Saved data entries:
↓
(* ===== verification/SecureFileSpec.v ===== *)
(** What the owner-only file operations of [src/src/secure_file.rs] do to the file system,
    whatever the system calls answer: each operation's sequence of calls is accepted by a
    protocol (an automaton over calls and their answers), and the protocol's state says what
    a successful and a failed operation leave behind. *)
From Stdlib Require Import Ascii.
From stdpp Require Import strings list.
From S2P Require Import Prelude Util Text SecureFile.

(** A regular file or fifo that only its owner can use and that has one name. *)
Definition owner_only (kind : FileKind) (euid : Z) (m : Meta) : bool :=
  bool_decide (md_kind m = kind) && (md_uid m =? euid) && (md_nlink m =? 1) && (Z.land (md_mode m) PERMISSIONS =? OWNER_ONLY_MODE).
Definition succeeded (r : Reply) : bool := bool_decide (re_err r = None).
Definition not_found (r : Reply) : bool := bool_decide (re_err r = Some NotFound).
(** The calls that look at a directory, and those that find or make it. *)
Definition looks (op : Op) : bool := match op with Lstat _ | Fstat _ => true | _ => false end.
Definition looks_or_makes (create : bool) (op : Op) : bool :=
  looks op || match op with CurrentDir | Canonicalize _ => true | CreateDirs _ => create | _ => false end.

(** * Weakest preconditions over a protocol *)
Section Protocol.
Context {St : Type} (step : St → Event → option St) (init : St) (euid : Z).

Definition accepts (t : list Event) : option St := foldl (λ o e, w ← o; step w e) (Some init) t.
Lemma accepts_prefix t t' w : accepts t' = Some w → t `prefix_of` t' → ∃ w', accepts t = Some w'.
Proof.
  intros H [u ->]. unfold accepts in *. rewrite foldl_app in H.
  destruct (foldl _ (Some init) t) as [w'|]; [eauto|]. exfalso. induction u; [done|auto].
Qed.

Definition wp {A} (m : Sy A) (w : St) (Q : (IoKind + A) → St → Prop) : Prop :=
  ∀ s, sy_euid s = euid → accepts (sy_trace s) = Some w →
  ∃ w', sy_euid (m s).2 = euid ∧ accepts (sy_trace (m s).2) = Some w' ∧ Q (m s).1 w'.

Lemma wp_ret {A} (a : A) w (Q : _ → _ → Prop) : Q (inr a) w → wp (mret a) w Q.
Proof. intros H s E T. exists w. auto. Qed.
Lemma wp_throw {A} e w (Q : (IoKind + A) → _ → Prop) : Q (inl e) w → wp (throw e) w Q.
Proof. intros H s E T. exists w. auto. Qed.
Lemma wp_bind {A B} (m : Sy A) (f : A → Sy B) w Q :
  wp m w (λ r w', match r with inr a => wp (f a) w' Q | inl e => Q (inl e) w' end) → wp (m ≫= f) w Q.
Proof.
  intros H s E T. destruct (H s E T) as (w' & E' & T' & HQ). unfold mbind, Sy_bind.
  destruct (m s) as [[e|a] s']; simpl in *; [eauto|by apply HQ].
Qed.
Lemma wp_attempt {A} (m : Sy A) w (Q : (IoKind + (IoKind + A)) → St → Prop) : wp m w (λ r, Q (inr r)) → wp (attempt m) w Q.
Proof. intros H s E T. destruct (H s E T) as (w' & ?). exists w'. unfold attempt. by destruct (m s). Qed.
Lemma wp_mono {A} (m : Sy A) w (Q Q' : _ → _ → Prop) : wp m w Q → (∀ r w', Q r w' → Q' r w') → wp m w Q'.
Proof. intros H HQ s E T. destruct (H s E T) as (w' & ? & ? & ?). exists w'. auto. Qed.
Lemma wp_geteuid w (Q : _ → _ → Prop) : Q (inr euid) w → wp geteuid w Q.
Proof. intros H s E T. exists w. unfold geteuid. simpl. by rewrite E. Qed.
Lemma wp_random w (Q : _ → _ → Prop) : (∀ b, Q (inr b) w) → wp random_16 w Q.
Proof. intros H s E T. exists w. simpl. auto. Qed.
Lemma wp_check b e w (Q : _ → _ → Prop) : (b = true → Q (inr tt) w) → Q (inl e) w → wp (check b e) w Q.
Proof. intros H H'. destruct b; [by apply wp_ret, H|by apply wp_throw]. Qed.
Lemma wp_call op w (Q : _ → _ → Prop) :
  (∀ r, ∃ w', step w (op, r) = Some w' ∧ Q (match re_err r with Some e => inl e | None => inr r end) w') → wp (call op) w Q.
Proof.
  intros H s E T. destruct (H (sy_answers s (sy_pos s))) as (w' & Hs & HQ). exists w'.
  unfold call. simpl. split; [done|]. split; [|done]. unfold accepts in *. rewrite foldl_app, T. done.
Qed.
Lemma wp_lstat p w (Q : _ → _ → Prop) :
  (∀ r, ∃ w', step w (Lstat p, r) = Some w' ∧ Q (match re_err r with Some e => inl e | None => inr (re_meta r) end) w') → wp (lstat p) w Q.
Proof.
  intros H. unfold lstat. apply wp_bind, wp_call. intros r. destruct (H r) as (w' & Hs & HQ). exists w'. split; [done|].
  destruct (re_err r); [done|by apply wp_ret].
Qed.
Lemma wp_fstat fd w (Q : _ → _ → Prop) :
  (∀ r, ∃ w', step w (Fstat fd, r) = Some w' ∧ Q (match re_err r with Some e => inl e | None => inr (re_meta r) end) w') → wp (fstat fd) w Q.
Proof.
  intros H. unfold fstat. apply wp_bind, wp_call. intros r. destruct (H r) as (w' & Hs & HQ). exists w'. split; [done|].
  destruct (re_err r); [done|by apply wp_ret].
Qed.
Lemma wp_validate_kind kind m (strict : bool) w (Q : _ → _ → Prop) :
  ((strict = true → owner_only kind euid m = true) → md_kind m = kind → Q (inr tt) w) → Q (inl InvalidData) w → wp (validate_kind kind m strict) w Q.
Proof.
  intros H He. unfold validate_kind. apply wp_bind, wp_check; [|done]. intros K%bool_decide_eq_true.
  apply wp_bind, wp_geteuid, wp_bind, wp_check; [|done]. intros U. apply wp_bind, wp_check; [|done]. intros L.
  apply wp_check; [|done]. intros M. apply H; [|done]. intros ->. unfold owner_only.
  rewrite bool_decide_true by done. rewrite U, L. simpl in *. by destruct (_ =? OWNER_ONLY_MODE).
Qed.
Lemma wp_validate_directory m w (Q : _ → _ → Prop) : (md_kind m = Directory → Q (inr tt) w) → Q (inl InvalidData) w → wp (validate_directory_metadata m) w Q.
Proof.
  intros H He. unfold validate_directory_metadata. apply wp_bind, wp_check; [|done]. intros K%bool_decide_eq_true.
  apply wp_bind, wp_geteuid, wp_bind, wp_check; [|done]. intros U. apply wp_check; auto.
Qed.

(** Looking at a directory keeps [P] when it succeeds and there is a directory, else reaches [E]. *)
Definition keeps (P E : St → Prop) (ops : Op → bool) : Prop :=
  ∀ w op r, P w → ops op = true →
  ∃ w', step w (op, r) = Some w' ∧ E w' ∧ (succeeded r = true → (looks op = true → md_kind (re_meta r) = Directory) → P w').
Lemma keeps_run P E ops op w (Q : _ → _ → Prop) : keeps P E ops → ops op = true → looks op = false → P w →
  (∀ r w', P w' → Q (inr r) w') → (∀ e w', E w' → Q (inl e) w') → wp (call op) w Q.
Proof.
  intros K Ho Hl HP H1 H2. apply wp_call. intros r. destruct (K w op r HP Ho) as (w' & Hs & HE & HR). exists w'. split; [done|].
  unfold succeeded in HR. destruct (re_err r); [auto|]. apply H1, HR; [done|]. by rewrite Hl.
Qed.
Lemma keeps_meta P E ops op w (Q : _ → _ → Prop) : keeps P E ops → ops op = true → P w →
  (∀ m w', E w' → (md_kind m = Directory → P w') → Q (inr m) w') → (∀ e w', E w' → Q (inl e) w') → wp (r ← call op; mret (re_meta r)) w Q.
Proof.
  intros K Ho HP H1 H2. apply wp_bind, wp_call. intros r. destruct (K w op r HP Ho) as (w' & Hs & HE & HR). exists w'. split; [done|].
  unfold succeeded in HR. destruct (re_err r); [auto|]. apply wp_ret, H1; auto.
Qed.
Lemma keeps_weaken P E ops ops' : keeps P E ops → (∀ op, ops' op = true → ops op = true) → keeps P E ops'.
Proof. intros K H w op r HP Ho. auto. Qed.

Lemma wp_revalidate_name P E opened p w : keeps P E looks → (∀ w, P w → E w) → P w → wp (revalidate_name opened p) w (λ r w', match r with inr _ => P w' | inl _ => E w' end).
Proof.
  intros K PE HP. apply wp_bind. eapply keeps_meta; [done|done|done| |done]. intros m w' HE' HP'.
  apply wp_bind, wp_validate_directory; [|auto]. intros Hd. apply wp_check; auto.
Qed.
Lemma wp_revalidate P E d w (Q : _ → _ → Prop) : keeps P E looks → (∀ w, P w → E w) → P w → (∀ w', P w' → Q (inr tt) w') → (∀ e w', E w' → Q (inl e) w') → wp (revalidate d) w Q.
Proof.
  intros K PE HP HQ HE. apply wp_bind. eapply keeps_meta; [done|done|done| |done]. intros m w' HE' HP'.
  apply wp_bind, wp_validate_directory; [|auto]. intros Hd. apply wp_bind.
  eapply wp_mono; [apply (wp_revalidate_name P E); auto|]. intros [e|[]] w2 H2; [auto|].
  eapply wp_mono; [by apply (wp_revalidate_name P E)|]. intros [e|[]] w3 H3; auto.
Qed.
↑
↓
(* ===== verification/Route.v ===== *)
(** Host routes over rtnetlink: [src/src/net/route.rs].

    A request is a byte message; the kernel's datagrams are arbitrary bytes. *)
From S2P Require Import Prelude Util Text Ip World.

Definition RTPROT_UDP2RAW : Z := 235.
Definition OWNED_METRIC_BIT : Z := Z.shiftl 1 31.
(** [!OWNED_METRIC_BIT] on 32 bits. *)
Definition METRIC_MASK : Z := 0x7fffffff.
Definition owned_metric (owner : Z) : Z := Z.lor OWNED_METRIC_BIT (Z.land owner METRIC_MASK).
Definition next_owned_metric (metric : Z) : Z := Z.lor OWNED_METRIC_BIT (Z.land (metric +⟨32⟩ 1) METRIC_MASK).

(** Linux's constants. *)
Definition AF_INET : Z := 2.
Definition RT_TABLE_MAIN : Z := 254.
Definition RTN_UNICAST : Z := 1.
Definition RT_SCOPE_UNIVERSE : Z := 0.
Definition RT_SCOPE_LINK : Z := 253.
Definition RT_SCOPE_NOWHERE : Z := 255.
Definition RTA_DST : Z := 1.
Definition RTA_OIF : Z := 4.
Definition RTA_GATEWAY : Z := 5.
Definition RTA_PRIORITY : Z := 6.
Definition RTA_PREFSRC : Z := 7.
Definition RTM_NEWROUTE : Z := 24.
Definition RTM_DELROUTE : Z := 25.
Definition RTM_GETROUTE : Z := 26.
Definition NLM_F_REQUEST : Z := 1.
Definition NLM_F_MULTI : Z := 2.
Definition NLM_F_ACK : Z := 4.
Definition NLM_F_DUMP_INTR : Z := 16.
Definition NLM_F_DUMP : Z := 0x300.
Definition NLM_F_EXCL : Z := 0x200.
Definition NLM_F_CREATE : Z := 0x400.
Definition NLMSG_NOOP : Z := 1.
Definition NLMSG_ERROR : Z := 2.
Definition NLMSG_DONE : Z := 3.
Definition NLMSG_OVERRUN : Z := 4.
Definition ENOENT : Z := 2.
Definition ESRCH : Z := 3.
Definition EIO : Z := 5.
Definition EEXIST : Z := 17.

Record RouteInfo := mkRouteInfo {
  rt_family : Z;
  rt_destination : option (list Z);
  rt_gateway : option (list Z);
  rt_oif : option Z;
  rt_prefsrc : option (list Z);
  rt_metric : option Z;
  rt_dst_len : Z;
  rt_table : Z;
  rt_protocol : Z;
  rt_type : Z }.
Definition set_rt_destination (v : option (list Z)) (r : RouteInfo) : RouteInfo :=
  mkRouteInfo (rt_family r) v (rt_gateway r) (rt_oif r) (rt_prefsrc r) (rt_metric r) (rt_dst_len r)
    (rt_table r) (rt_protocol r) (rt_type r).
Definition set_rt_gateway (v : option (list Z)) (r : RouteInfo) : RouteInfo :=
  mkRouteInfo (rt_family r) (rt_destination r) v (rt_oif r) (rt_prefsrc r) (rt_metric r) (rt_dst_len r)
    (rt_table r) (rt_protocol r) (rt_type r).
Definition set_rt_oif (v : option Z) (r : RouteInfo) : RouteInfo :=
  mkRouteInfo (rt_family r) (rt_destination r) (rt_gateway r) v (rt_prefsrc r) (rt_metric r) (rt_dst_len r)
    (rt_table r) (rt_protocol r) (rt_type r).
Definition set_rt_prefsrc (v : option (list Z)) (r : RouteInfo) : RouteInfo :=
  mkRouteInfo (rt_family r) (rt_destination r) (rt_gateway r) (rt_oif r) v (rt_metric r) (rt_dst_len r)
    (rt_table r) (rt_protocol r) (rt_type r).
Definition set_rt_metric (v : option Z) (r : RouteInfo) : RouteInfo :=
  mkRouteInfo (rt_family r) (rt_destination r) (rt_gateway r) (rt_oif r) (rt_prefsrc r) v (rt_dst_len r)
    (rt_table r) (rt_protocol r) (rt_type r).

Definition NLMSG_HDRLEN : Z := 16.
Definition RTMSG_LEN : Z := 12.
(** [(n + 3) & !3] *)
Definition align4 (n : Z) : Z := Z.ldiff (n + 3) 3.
↑
↓
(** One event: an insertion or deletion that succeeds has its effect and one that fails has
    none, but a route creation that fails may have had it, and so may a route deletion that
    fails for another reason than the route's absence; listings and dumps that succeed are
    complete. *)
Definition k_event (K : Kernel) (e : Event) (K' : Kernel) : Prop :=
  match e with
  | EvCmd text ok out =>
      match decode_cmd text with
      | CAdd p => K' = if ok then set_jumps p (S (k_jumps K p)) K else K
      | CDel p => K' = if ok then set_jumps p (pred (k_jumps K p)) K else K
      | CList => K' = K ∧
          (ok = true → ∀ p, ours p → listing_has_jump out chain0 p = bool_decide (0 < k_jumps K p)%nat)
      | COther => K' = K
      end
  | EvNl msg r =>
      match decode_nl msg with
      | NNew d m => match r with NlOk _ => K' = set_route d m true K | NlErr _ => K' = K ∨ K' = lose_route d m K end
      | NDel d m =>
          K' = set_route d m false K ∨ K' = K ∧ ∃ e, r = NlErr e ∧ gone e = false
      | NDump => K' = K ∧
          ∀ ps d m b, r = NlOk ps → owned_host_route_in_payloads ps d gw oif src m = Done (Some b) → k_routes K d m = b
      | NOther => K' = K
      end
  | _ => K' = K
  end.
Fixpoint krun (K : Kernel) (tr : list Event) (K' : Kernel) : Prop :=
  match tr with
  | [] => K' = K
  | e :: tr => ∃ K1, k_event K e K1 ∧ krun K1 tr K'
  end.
↑
Problem to work on:
Only one number is wanted: how many lines in the records above contain the string "calls".

Answer for the task:
3